Das liest sich dann so: „Großes Einerlei, alles so ähnlich,
allerdings gut gemacht – ‚professionell’ – Musikhochschulmusik.
Die Stücke meist fabelhaft aufgeführt – durch virtuose
Ensembles. Der Klang freilich glänzend wie die lackierten
Gegenstände um uns herum, die Einbauküchen, Handys, Autos
etc. – genormte Produkte. Kaum ein Unterschied, woher immer
die Komponistinnen und Komponisten kommen, egal ob aus Palästina,
Brasilien, Australien – globalisierte Einheits-Neue-Musik.

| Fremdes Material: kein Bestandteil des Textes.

(** The libraries of a new game are the decks of the table. *)
Lemma loaded_table decks next os g :
  fair_decks decks -> loaded (mainboards 0 decks) next (players g) os (objects g) -> table (map library (players g)) g.
Proof.
  intros [Hids _ Hbig _] []. split.
  - unfold ids. by rewrite ld_ids0, mainboards_ids.
  - by rewrite length_map.
  - done.
  - intros d Hd. apply list_elem_of_In, in_map_iff in Hd as (p & <- & Hp%list_elem_of_In).
    apply list_elem_of_lookup_1 in Hp as [i Hp].
    assert (Hl : map (fun p => length (library p)) (players g) !! i = Some (length (library p))).
    { etrans; [apply list_lookup_fmap|]. by rewrite Hp. }
    rewrite ld_libs0 in Hl.
    apply list_elem_of_lookup_2, list_elem_of_In, in_map_iff in Hl as (d & <- & Hd%list_elem_of_In). by apply Hbig.
  - intros i p d Hp Hd oid. apply map_lookup_player in Hd as (q & Hq & ->). rewrite Hp in Hq. injection Hq as <-.
    destruct (ld_fresh0 p) as (Eh & Eb & Ee & Eg & Ec & _); [by eapply list_elem_of_lookup_2|].
    unfold all_cards, cards. rewrite Eh, Eb, Ee, Eg, Ec. by rewrite !app_nil_r.
  - intros i p d Hp Hd _. apply map_lookup_player in Hd as (q & Hq & ->). rewrite Hp in Hq. injection Hq as <-.
    destruct (ld_fresh0 p) as (Eh & Eb & Ee & Eg & Ec & _); [by eapply list_elem_of_lookup_2|].
    unfold cards. rewrite Eh, Eb, Ee, Eg, Ec. by rewrite !app_nil_r.
  - intros i p d Hp Hd _ oid. apply map_lookup_player in Hd as (q & Hq & ->). rewrite Hp in Hq. injection Hq as <-.
    apply ld_owner0. by eapply list_elem_of_lookup_2.
Qed.

Lemma new_game_ok game_seed decks g :
  new_with_registry registry shuffle game_seed decks = Ok g -> fair_decks decks ->
  opening_ok (map library (players g)) (replicate (length decks) 0) g /\
  length (players g) = length decks /\ map player_id (players g) = map fst decks /\ opening g <> None /\
  to_do g + in_game g <= 25 * Z.of_nat (length decks) + 3.
Proof.
  intros H Hfair. unfold new_with_registry in H. rewrite length_map in H.
  match type of H with (if negb ?b then _ else _) = _ => destruct b eqn:Hn end; [|done]. cbn [negb] in H.
  apply andb_true_iff in Hn as [Hn%Nat.leb_le _].
  apply rbind_Ok in H as ([ps os] & Hload & [= <-]). cbn [fst snd] in *.
  set (count := length decks) in *. set (chosen := map fst decks !!! Z.to_nat (game_seed mod Z.of_nat count)).
  apply load_players_spec in Hload.
  2: { unfold u32_saturating_add. mlia. }
  2: { pose proof (fold_max_bound (map fst decks) 0 i32_max) as Hm. destruct Hfair as [_ Hr _ Ht].
       assert (fold_left Z.max (map fst decks) 0 <= i32_max) by (apply Hm; [mlia|done]).
       unfold u32_saturating_add. mlia. }
  match goal with |- opening_ok _ _ ?x /\ _ => set (g := x) end.
  assert (Hlen : length (players g) = count).
  { rewrite <- (length_map player_id). cbn. by rewrite (ld_ids _ _ _ _ _ Hload), mainboards_ids, length_map. }
  assert (Hlost : forall i p, players g !! i = Some p -> hand p = [] /\ battlefield p = [] /\ exile p = [] /\ has_lost p = false).
  { intros i p Hp. destruct (ld_fresh _ _ _ _ _ Hload p) as (? & ? & ? & _ & _ & ?); [by eapply list_elem_of_lookup_2|done]. }
  assert (Hchooser : live g (priority_idx g) chosen).
  { assert (Hmod : (Z.to_nat (game_seed mod Z.of_nat count) < length (map fst decks))%nat).
    { rewrite length_map. pose proof (Z.mod_pos_bound game_seed (Z.of_nat count)). lia. }
    destruct (list_find_elem_of (fun id => id = chosen) (map fst decks) chosen) as [[k id] Hk];
      [by apply list_elem_of_lookup_total_2|done|].
    cbn [priority_idx g]. fold chosen. rewrite Hk. cbn. apply list_find_Some in Hk as (Hk & -> & _).
    rewrite <- (mainboards_ids decks 0), <- (ld_ids _ _ _ _ _ Hload) in Hk. apply map_lookup_player in Hk as (p & Hp & ->).
    exists p. split_and!; [done|by apply (Hlost k)|done]. }
  split_and!.
  - split; [by eapply (loaded_table decks)|]. split; [done|]. cbn [opening g]. split; [done|].
    split; [|by apply choosing]. split; cbn; rewrite ?length_replicate; try done.
    + intros i p Hp Hl. destruct (Hlost i p Hp) as (_ & _ & _ & E). congruence.
    + intros i p t kept Hp Hl Ht Hk. apply lookup_replicate in Ht as [-> _], Hk as [-> _].
      destruct (Hlost i p Hp) as (Eh & Eb & Ee & _). split; [done|]. split; [done|]. cbn. unfold out.
      by rewrite Eh, Eb, Ee.
  - done.
  - rewrite <- (mainboards_ids decks 0). apply (ld_ids _ _ _ _ _ Hload).
  - done.
  - assert (to_do g = 24 * seats g + 3) as -> by done. unfold seats. rewrite Hlen.
    assert (in_game g <= Z.of_nat count); [|lia]. rewrite <- Hlen. unfold in_game.
    generalize (players g). intros l. induction l as [|p l IH]; cbn [map zsum length]; [lia|].
    destruct (has_lost p); cbn; lia.
Qed.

Uns Älteren fehlt die Tiefe.“
Aus diesem Negativ-Katalog darf sich jeder Komponist und jede
Komponistin, die weiter hinten in den Konzertprogrammen vorkommen,
für
sich etwas aussuchen. Vielleicht wird es ja auch einen oder zwei
geben, auf die das alles nicht zutrifft. Aber mit seinen Beobachtungen
hat Schnebel zweifellos den Nagel auf den Kopf getroffen, was den
Mainstream des aktuellen Komponierens mit seinen standardisierten
Festivalformaten und theoretisch eloquent unterfütterten Designerstücken
für den gehobenen Konsum angeht. Solche Produkte – sie
sind die erdrückende Mehrheit – werden heutzutage kurz
abgeschmeckt, applaudiert und dann beiseite gelegt. Nachdenklich
Machendes oder gar Berührendes trifft man selten an, und wenn,
findet es oft nicht die nötige Aufmerksamkeit.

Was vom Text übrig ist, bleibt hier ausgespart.